In all parts where severe freezing occurs in winter it is a gain to dig the holes in the fall. The dirt thrown out is fined and mellowed by frost and the sides and bottom of the holes are softened and moistened by frosts, rains, and melted snow. With the holes dug in autumn an opportune time can be selected in spring for planting the trees. If the holes are dug in autumn it is necessary to stick the pins (116. Planning and Staking the Orchard Site) quite firmly to prevent displacing during winter.

Even in the South the digging of the holes in autumn is quite as profitable with a view to fining the soil by exposure. If dug in the spring when wet most of the southern soils will bake and become lumpy and compacted. In the Eastern and Southern States, and on the Pacific coast, the holes are dug and the trees often planted late in fall or in midwinter. The moist soil and relatively cool air of mild climates in winter are favorable for the starting of rootlets, and the evaporation from the top is not sufficient to injure them. But in the interior east of the Rocky Mountains to the lakes, the dry winds of winter and early spring often draw more moisture from the tops than the unestablished roots can supply. In the West the planting is usually deferred (119. Securing and Caring for Nursery Trees) until the heeled-in trees have started buds and some root-growth. If planted when trees can first be dug the dry spring winds often damage the tops before the season of growth.

118. Young Trees Best for Planting

In all parts the use of what T. T. Lyon, of Michigan, called "maiden trees" for orchard planting is now advocated by experienced planters.
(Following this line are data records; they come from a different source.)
Lemma backup_command_after_delete (br : Branch) (b : string) (nd n : Z) (c nt : string) :
  backup_command (mkBranch nd (commits br ++ [nd]) (marks br ++ [0]) nt) b n c = "".
Proof.
  unfold backup_command, last_nonzero. cbn [created marks].
  rewrite last_snoc. cbn. by rewrite !andb_false_r.
Qed.

(** [markFrom] only ever extends the description it is given. *)
Lemma markFrom_desc (b : string) (n : Z) (d : string) (r : Repository)
    (m : Z) (d' : string) (r' : Repository) :
  markFrom b n d r = Ok (m, d', r') → ∃ suffix, d' = d +:+ suffix.
Proof.
  unfold markFrom. intros H. apply bind_Ok in H as (? & _ & H).
  destruct (branches_index (branches r) b) as [br bs].
  assert (Hsame : ∃ suffix, d = d +:+ suffix).
  { exists "". by rewrite str_app_nil_r. }
  destruct (created br =? 0); [by injection H as _ <- _|].
  destruct (isEmpty (commits br)); [by injection H as _ <- _|].
  apply bind_Ok in H as (lastc & _ & H).
  destruct (n =? lastc).
  - apply bind_Ok in H as (? & _ & H). by injection H as _ <- _.
  - destruct (qUpperBound (commits br) n) as [|it]; [by injection H as _ <- _|].
    apply bind_Ok in H as (closest & _ & H). apply bind_Ok in H as (? & _ & H).
    injection H as _ <- _.
    destruct (isEmpty_str d); [done|].
    destruct (closest =? n); [by eexists|].
    eexists. by rewrite str_app_assoc.
Qed.

(** [createBranch] ends in a call of [resetBranch] that is not a delete:
    its comment starts with "from branch". *)
Lemma createBranch_is_reset (b : string) (n : Z) (bf : string) (bn : Z)
    (r r' : Repository) :
  createBranch b n bf bn r = Ok r' →
  ∃ r1 mark to c,
    String.eqb c "delete" = false ∧ resetBranch b n mark to c r1 = Ok r'.
Proof.
  unfold createBranch. intros H.
  apply bind_Ok in H as (? & _ & H). apply bind_Ok in H as (? & _ & H).
  apply bind_Ok in H as ([[mark d] r1] & Hmf & H).
  apply markFrom_desc in Hmf as [suffix ->].
  destruct (mark =? -1); [done|].
  destruct (mark =? 0);
    match type of H with context [branches_index ?x ?y] =>
      destruct (branches_index x y) end;
    do 4 eexists; (split; [|exact H]); reflexivity.
Qed.

(** [values] lists the buffers a pending map holds: each entry of the
    map once and nothing else. *)
Lemma values_Permutation (m : gmap string string) :
  values m ≡ₚ (map_to_list m).*2.
Proof. unfold values. by rewrite merge_sort_Permutation. Qed.

Lemma elem_of_values (m : gmap string string) (v : string) :
  v ∈ values m ↔ ∃ k, m !! k = Some v.
Proof.
  rewrite values_Permutation, list_elem_of_fmap. split.
  - intros [[k v'] [-> H]]. exists k. by apply elem_of_map_to_list in H.
  - intros [k H]. exists (k, v). split; [done|]. by apply elem_of_map_to_list.
Qed.

Lemma values_insert_empty (k v : string) : values (<[k := v]> ∅) = [v].
Proof.
  pose proof (values_Permutation (<[k := v]> ∅)) as H.
  rewrite insert_empty, map_to_list_singleton in H.
  by apply Permutation_singleton_r in H.
Qed.

Lemma values_nonempty (m : gmap string string) (k v : string) :
  m !! k = Some v → map_isEmpty m = false.
Proof.
  intros H. unfold map_isEmpty. apply bool_decide_eq_false_2.
  intros ->. by rewrite lookup_empty in H.
Qed.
In the peach-growing districts June-budded trees attaining a height of only three or four feet are now preferred to large ones. At the North and in California one-year-old budded cherry- and plum-trees are now preferred to older trees. Two-year-old apple- and pear-trees are now valued and taken in preference to the four-year-olds planted a few years ago by experienced planters. These thrifty young trees are more excitable, have a better root system in proportion to the top, can be shaped as wanted are easier to handle and plant, and in practice are found to come into full bearing as soon as older trees planted at the same time.